Désir des mots, par Gabriel Torres-Herrera (journaliste franco-cubain)
La première fois que j’ai rencontré Anne, ce fut dans l’hiver 2012, elle portait un manteau court en fourrure et des gants en cuir rouges. Nous nous sommes retrouvés à la terrasse des Deux Magots. À l’époque, je commençais à fréquenter son fils spirituel et nos débuts étaient compliqués. La discussion fut légère mais j’ai été impressionné par sa maitrise des mots. Ce que certains pourraient cataloguer comme de la pédanterie, chez elle est naturel. J’ai été surpris par son traitement respectueux envers son fils de cœur, malgré plus de vingt ans de relation, le vouvoiement continuait de rigueur.
Quelques mois plus tard, nous nous sommes croisés en saison estivale à Noirmoutiers. Je n’oublierai jamais que sa tenue de plage a stupéfié mes amies présentes. Elle combinait avec grâce un collier de perles et un chapeau style panama sur le sable d’une plage médiocre - désolé je viens des Caraïbes - au nom évocateur : Le Vieil. Mes amies ne s'en sont toujours pas remises, moi je ne voyais que de la cohérence. Anne est ainsi, elle est capable d’avoir l’air complètement à l’aise en se promenant en combinaison de ski par 40 dégrés . Ses Mémoires d’une étrangère, son autobiographie, lui ressemblent : précise, sophistiquée, fantasque, libre.
Dans une soixantaine de pages, elle résume soixante ans de vie et de passion, pour les mots, les sciences pures, ses élèves, la neurologie, l’informatique et les bites. Sa mémoire est sélective et élitiste. Ses Mémoires… plus qu’un exercice de mnémotechnie est un manifeste des ses passions, de ses combats, de ses amours et ses desamours. Son texte est aussi un exercice de choix, elle n’accorde son souvenir qu’aux choses marquantes, aux villes et aux hommes qu’elle a aimés. Ce n’est pas un hasard si elle n’a gardé aucun souvenir de Marseille, une ville que lui a résisté, qu’elle n’a pas réussi à apprivoiser.
Le début du récit est sans pitié pour ses parents, quelques années de psychanalyse n’ont pas réussi à effacer les blessures. Les souvenirs sont brutaux, le verbe acide. Seulement quelques pages pour décrire la genèse et les origines. "Les géniteurs" - comme elle les nomme - ne reviendront dans le texte que quand il s’agira de revendiquer la liberté, de leur rappeler, encore après leur mort, qu’elle a vécu sa vie telle qu’elle l’a voulue.

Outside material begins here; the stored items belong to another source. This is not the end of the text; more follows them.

(** * BRAKES estimator front end: the service client, the upload page and the
    results page, embedded from the TypeScript sources.

    - [Client]  : the API client (error normalisation, the remote operations)
    - [Upload]  : [src/pages/Upload.tsx] (validation, the upload handlers, what
      is rendered, the page with its uploads in flight)
    - [Results] : [src/pages/Results.tsx] (row toggling, sorting, confidence
      badge, export)

    Byte counts, HTTP statuses and percentages are integers ([Z]); the
    percentage of an upload is computed from the byte counts in binary64
    ([spec_float]), as the client computes it.  The
    numeric fields of an estimate arrive as finite JSON numbers and are only
    ever subtracted to compare them; the sign of a difference of two finite
    doubles is the sign of their exact difference, so they are rationals
    ([Q]).  The confidence handed to [getConfidenceBadge] is multiplied by 100
    before it is compared, and there the rounding of the product matters: it is
    a binary64 number ([float]), as a JavaScript number is. *)

From Stdlib Require Import ZArith QArith Qabs Floats String Ascii List.
From Stdlib Require Import Sorted Permutation Lia Lqa Bool OrderedTypeEx.
From stdpp Require Import base gmap strings list pretty.


(** ** JavaScript helpers *)
Module Js.

(** Truthiness of a string: every string but the empty one. *)
Definition truthy (s : string) : bool :=
  match s with
  | EmptyString => false
  | String _ _ => true
  end.

(** [`${n}`] for an integer [n]. *)
Definition show (n : Z) : string := pretty n.

(** The integer nearest to the rational [n / d], a half upwards:
    [floor (n/d + 1/2)].  It is what [toFixed] and [Math.round] give where the
    quotient itself is computed without rounding (see [sizeMB_toFixed2]); the
    percentage of an upload is not: see [percentCompleted]. *)
Definition round_half_up (n d : Z) : Z := ((2 * n + d) / (2 * d))%Z.

(** A JavaScript number that holds the integer [z]: the binary64 value nearest
    to it, which is [z] itself up to 2^53. *)
Definition Number (z : Z) : spec_float := binary_normalize prec emax z 0 false.

(** [Math.round x] for a finite [x]: [floor (x + 1/2)].  (An infinite or
    undefined [x] is left as it is by [Math.round]; here it gives 0.  The
    quotient of two integer counts, the divisor not zero, is finite.) *)
Definition Math_round (x : spec_float) : Z :=
  match x with
  | S754_finite s m e =>
      let v := if s then Z.neg m else Z.pos m in
      if (0 <=? e)%Z then (v * 2 ^ e)%Z
      else ((2 * v + 2 ^ (- e)) / 2 ^ (1 - e))%Z
  | _ => 0%Z
  end.

(** What an asynchronous call settles to: it returns or it throws. *)
Inductive Result (E A : Type) : Type :=
| Returns (a : A)
| Throws (e : E).
Arguments Returns {E A} a.
Arguments Throws {E A} e.

(** Opaque JSON, for the fields typed [any] or [Record<string, any>]; an array
    or an object is kept as its text. *)
Inductive Json : Type :=
| JNull
| JBool (b : bool)
| JNum (q : Q)
| JStr (s : string)
| JCompound (text : string).

Definition Blob : Type := list Byte.byte.

End Js.

(** ** The browser's [File] *)
Module File.
Record t : Type := mk { name : string; size : Z; type : string }.
End File.

(** ** [src/api/client.ts] *)
Module Client.
Import Js.
Local Open Scope Z_scope.

Definition API_BASE : string := "http://localhost:8000".
Definition API_TIMEOUT : Z := 60000.

(** *** Interfaces *)
Module Intervention.
Record t : Type := mk {
  type : string; quantity : Q; unit : string; location : string;
  confidence : Q; extraction_method : string }.
End Intervention.

Module Material.
Record t : Type := mk {
  name : string; quantity : Q; unit : string; unit_price : Q;
  total_cost : Q; irc_clause : string; price_source : string;
  fetched_date : string }.
End Material.

Module EstimateItem.
Record t : Type := mk {
  intervention : Intervention.t; materials : list Material.t;
  total_cost : Q; audit_trail : Json; assumptions : list string }.
End EstimateItem.

(** [items] is a JavaScript array, held by reference: the address of the array
    in the store of arrays (see [Results.Store]). *)
Module Estimate.
Record t : Type := mk {
  estimate_id : string; filename : string; created_at : string;
  status : string; items : positive; total_cost : Q; confidence : Q;
  metadata : Json }.
End Estimate.

Module Verification.
Record t : Type := mk {
  status : string; passed_count : Z; warning_count : Z; error_count : Z }.
End Verification.

Module ResponseItem.
Record t : Type := mk {
  intervention_type : string; quantity : Q; unit : string;
  location : string; confidence : Q; total_cost : Q;
  materials_count : Z; warnings : list string }.
End ResponseItem.

Module EstimateResponse.
Record t : Type := mk {
  success : bool; estimate_id : string; filename : string;
  status : string; extraction_method : string;
  extraction_confidence : Q; interventions_found : Z; total_cost : Q;
  overall_confidence : Q; processing_time_ms : Z;
  verification : Verification.t; metadata : Json;
  items : list ResponseItem.t }.
End EstimateResponse.

Module EstimatesListResponse.
Record t : Type := mk {
  success : bool; estimates : list Estimate.t; total : Z; limit : Z;
  offset : Z; has_more : bool }.
End EstimatesListResponse.

Module DeleteResponse.
Record t : Type := mk {
  success : bool; deleted : bool; estimate_id : string; message : string }.
End DeleteResponse.

Module ApiError.
Record t : Type := mk {
  error : bool; status_code : Z; message : string;
  details : option Json; path : option string }.
End ApiError.

(** The body of [GET /api/estimate/{id}]. *)
Module GetEstimateBody.
Record t : Type := mk { success : bool; estimate : Estimate.t }.
End GetEstimateBody.

(** *** What the transport (axios) throws *)
Module AxiosError.
(** [error.response.data] as the handler finds it: the envelope, when the body
    was parsed as JSON; or a body that was not parsed and so has no [message]
    to read, which is what a request with [responseType: 'blob'] gets (a
    [Blob]), and what a body that is not JSON is (a string).  [data] is [None]
    when the response carried no body ([null], [undefined]). *)
Inductive body_t : Type :=
| Envelope (e : ApiError.t)
| Unparsed.
Record response_t : Type := mkr { status : Z; data : option body_t }.
(** [request] is the truthiness of [error.request]. *)
Record t : Type := mk {
  response : option response_t; request : bool; message : string }.
End AxiosError.

(** A thrown value: an axios error ([axios.isAxiosError] holds), a plain
    [Error] carrying a message, or anything else. *)
Inductive Thrown : Type :=
| ThrownAxios (e : AxiosError.t)
| ThrownError (message : string)
| ThrownOther (v : Json).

La prose est étudiée, recherchée. Même les sextos sont écrits avec panache. Plutôt mourir qu’être vulgaire ! Elle se décrit catin, hetaïre, c’est son amant qui la revèle salope. Ne pas confondre avec de la pudeur, elle compte bien prendre son pied, goulûment et égoïstement, mais chez elle, les mots prolongent le plaisir, lui donnent du sens. Même le frère haï, « ce grand escogriffe velléitaire » a droit au pléonasme «gentil» quand il méritait des plus rudes injures.
Mais notre Anne n’est « esclave d’aucun baptême », ni de personne. Elle a quitté le statut confortable de professeur des lycées pour assister une neuro-opthalmologue, donner des cours d’informatique, créer de documentaires d’art, accompagner des artistes dans la création de leur site web ou encore, à plus des cinquante ans, se réinventer salope et assouvir ses passions. Son goût du savoir lui a permis de vivre plusieurs vies en une seule. L’autobiographie terminée, il ne serait pas étrange qu’elle se réinvente à nouveau, ce ne sont pas les idées qui lui manquent. Elle n’a été que la servante de ses désirs, mais que celui qui n’a jamais peché lui jette la première pierre.
À peine deux heures m’ont suffit pour terminer son autobiographie. J’ai adoré la lire et la lecture n’a fait que conforter mon avis. Mon amie Anne est de ces personnes qui ont l’air à l’aise en tout lieu. Pour moi, plus que l’histoire d’une étrangère, c’est l’histoire d’une femme qui revendique sa liberté et qui s’est battue pour l’avoir. Je ne peux qu’émettre un souhait pour elle, qu’encore à 60 ans elle puisse continuer à se faire Baiser -avec majuscule- par des amants « précieux » à son corps et à son esprit et que ça lui donne encore et toujours l’envie d’écrire.